(** * Prometheus query builder ([common/python/grafana/query.py])

    A shallow embedding of the expression builder: the parameter
    formatter [format_params], the vector classes, the function wrappers
    and the aggregations, together with the properties of their
    constructors and of their string rendering. *)

From Stdlib Require Import String Ascii List ZArith Bool Lia.
From Stdlib Require Import DecimalString.
From Stdlib Require Import Floats.PrimFloat.
Import ListNotations.

Local Open Scope string_scope.

(** ** Python primitives used by the module *)

Module Py.

(** The one-character string holding a double quote. *)
Definition dquote : string := String (ascii_of_nat 34) EmptyString.

(** [s.startswith(p)] *)
Definition startswith (s p : string) : bool := String.prefix p s.

(** [s[n:]]: the string without its first [n] characters (empty when
    [s] is shorter). *)
Fixpoint slice_from (n : nat) (s : string) : string :=
  match n, s with
  | O, _ => s
  | S _, EmptyString => EmptyString
  | S n', String _ s' => slice_from n' s'
  end.

(** [sep.join(l)] *)
Definition join (sep : string) (l : list string) : string :=
  String.concat sep l.

(** Truth value of an [Optional[List[str]]]: [None] and the empty list
    are false. *)
Definition truthy {A : Type} (l : option (list A)) : bool :=
  match l with
  | Some (_ :: _) => true
  | _ => false
  end.

(** [x is not None] *)
Definition is_not_None {A : Type} (x : option A) : bool :=
  match x with
  | Some _ => true
  | None => false
  end.

(** [x in l] for a list of strings. *)
Definition str_in (x : string) (l : list string) : bool :=
  existsb (String.eqb x) l.

(** Numbers a caller can pass as a quantile: an [int] or a [float]
    (IEEE 754 binary64). *)
Inductive number : Type :=
| PyInt (z : Z)
| PyFloat (f : float).

(** The two integer literals the source compares against. *)
Definition float_of_literal (z : Z) : float :=
  if (z =? 0)%Z then PrimFloat.zero else PrimFloat.one.

(** [a < c] where [c] is the literal [0] or [1]: exact on integers,
    IEEE comparison on floats (false on NaN). *)
Definition lt_literal (a : number) (c : Z) : bool :=
  match a with
  | PyInt z => (z <? c)%Z
  | PyFloat f => PrimFloat.ltb f (float_of_literal c)
  end.

(** [a > c] where [c] is the literal [0] or [1]. *)
Definition gt_literal (a : number) (c : Z) : bool :=
  match a with
  | PyInt z => (c <? z)%Z
  | PyFloat f => PrimFloat.ltb (float_of_literal c) f
  end.

(** [str(z)] for an [int]. *)
Definition str_int (z : Z) : string :=
  NilZero.string_of_int (Z.to_int z).

(** Exceptions raised by the module, with their message. *)
Inductive exception : Type :=
| TypeError (msg : string)
| ValueError (msg : string).

(** Outcome of a call: a returned value or a raised exception. *)
Inductive result (A : Type) : Type :=
| Return (a : A)
| Raise (e : exception).
Arguments Return {A} a.
Arguments Raise {A} e.

Definition bind {A B : Type} (m : result A) (k : A -> result B) : result B :=
  match m with
  | Return a => k a
  | Raise e => Raise e
  end.

(** Whether a call raised a [TypeError], a [ValueError]. *)
Definition raises_TypeError {A : Type} (r : result A) : bool :=
  match r with
  | Raise (TypeError _) => true
  | _ => false
  end.

Definition raises_ValueError {A : Type} (r : result A) : bool :=
  match r with
  | Raise (ValueError _) => true
  | _ => false
  end.

(** [if c: raise e] *)
Definition raise_if (c : bool) (e : exception) : result unit :=
  if c then Raise e else Return tt.

(** Value of a parameter that has a default. *)
Definition default {A : Type} (d : A) (x : option A) : A :=
  match x with
  | Some a => a
  | None => d
  end.

End Py.

Import Py.

Declare Scope py_scope.
Notation "c1 ;; c2" := (Py.bind c1 (fun _ => c2))
  (at level 61, right associativity) : py_scope.
Local Open Scope py_scope.

(** ** The module *)

Module Query.

(** *** format_params *)

(** One iteration of the loop body of [format_params]: the expression
    appended for the item [(k, v)]. *)
Definition format_param (k v : string) : string :=
  if startswith v "~" then k ++ "=~" ++ dquote ++ slice_from 1 v ++ dquote
  else if startswith v "!~" then k ++ "!~" ++ dquote ++ slice_from 2 v ++ dquote
  else if startswith v "!" then k ++ "!=" ++ dquote ++ slice_from 1 v ++ dquote
  else k ++ "=" ++ dquote ++ v ++ dquote.

(** [format_params(params)]; [params.items()] is the list of items of
    the dict in insertion order. *)
Definition format_params (params : list (string * string)) : string :=
  let expression_list := map (fun '(k, v) => format_param k v) params in
  "{" ++ join ", " expression_list ++ "}".


(** *** Classes and objects *)

(** The classes of the module; [C_object] stands for Python's [object] and
    [C_other] for any class defined elsewhere. *)
Inductive class : Type :=
| C_object
| C_other
| C_InstantVector
| C_RangeVector
| C_HistogramQuantile
| C_Rate
| C_Increase
| C_Delta
| C_Scalar
| C_Aggregation
| C_Count
| C_Sum
| C_Max
| C_Min
| C_Avg.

■ ■ ■ ■ ■ ■ ■

• [What needs to be done]
Check each line in the listing above for the string "raised", then report how many lines contain it, with no other text.

• [Solution for this exercise]
3